Requirement.
All lines from the one containing "length (chunks p')" down to the one containing "pose proof (Forall_lookup_1", both ends included, are to be given again exactly; omit the rest of the listing below.
########
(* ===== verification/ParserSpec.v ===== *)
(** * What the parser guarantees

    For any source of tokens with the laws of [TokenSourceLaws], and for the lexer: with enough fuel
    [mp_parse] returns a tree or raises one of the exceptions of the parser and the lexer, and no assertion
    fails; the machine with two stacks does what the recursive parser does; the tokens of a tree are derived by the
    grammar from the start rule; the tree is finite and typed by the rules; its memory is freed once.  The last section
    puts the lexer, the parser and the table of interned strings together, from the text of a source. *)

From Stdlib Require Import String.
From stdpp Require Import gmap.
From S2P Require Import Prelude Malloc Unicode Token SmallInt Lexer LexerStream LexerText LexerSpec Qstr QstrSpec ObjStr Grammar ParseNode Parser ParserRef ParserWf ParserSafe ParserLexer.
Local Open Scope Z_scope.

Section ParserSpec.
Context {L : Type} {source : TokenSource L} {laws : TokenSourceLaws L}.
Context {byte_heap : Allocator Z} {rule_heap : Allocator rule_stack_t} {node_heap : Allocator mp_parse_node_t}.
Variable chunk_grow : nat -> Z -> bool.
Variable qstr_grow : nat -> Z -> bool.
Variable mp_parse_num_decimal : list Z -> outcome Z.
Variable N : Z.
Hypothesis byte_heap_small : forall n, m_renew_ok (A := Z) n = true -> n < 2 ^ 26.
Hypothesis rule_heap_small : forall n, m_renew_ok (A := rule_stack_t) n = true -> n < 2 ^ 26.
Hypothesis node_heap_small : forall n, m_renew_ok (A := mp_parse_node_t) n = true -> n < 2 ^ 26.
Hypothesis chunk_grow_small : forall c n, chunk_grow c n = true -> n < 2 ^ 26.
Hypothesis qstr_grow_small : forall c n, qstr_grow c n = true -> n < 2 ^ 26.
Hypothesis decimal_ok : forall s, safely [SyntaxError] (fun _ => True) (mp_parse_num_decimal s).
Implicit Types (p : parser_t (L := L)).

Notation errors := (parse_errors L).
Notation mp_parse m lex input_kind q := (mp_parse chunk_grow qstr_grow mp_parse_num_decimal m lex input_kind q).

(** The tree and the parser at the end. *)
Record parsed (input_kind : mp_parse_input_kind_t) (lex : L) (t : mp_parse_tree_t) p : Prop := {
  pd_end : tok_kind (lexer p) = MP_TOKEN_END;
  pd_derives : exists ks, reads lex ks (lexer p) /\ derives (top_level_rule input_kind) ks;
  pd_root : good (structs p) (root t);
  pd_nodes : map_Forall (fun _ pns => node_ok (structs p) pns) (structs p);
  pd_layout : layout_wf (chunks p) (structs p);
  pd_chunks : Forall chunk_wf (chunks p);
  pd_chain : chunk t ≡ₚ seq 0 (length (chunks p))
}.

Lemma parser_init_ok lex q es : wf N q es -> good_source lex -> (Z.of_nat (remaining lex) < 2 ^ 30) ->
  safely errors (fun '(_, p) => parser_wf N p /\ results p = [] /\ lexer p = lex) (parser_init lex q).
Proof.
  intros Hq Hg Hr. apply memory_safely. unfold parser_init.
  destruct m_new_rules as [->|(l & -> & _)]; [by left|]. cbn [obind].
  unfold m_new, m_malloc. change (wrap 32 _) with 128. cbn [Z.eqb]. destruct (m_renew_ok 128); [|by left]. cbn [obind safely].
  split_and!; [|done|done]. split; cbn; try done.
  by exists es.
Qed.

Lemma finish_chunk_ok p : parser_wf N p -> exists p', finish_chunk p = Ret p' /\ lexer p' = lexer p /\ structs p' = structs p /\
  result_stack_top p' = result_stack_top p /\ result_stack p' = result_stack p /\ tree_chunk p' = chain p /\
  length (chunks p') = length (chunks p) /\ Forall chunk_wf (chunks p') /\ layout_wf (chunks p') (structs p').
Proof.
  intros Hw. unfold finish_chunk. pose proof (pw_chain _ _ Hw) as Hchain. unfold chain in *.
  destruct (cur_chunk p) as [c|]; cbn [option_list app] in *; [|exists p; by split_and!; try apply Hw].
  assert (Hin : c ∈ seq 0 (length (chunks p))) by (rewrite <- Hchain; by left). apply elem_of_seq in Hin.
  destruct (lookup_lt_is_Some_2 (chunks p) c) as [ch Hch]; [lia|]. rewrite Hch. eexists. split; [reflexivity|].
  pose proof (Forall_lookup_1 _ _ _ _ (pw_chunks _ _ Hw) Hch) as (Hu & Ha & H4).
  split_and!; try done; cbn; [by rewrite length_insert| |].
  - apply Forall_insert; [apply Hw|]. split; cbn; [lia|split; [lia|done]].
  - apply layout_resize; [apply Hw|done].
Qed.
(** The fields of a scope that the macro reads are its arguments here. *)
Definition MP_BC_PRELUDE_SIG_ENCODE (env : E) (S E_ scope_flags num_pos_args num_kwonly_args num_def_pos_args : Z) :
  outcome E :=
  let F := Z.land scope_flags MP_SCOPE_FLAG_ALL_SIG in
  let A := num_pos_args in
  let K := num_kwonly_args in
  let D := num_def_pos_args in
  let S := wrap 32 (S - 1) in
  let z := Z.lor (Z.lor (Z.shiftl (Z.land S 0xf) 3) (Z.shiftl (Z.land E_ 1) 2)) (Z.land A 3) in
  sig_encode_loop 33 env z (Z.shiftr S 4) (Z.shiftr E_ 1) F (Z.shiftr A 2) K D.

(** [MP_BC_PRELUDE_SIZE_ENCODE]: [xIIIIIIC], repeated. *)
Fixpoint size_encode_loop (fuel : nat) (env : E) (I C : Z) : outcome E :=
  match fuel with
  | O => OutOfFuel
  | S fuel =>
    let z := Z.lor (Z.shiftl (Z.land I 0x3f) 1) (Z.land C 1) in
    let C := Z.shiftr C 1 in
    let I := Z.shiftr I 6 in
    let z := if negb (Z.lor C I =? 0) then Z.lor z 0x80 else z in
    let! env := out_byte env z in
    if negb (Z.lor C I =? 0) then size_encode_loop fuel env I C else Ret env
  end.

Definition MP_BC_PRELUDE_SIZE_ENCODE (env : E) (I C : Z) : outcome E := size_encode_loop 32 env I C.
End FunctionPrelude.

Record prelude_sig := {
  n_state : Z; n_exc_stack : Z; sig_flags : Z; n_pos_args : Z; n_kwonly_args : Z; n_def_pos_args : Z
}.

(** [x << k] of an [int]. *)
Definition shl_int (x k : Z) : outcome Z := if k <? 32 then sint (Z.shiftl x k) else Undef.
########
Task solution.
  length (chunks p') = length (chunks p) /\ Forall chunk_wf (chunks p') /\ layout_wf (chunks p') (structs p').
Proof.
  intros Hw. unfold finish_chunk. pose proof (pw_chain _ _ Hw) as Hchain. unfold chain in *.
  destruct (cur_chunk p) as [c|]; cbn [option_list app] in *; [|exists p; by split_and!; try apply Hw].
  assert (Hin : c ∈ seq 0 (length (chunks p))) by (rewrite <- Hchain; by left). apply elem_of_seq in Hin.
  destruct (lookup_lt_is_Some_2 (chunks p) c) as [ch Hch]; [lia|]. rewrite Hch. eexists. split; [reflexivity|].
  pose proof (Forall_lookup_1 _ _ _ _ (pw_chunks _ _ Hw) Hch) as (Hu & Ha & H4).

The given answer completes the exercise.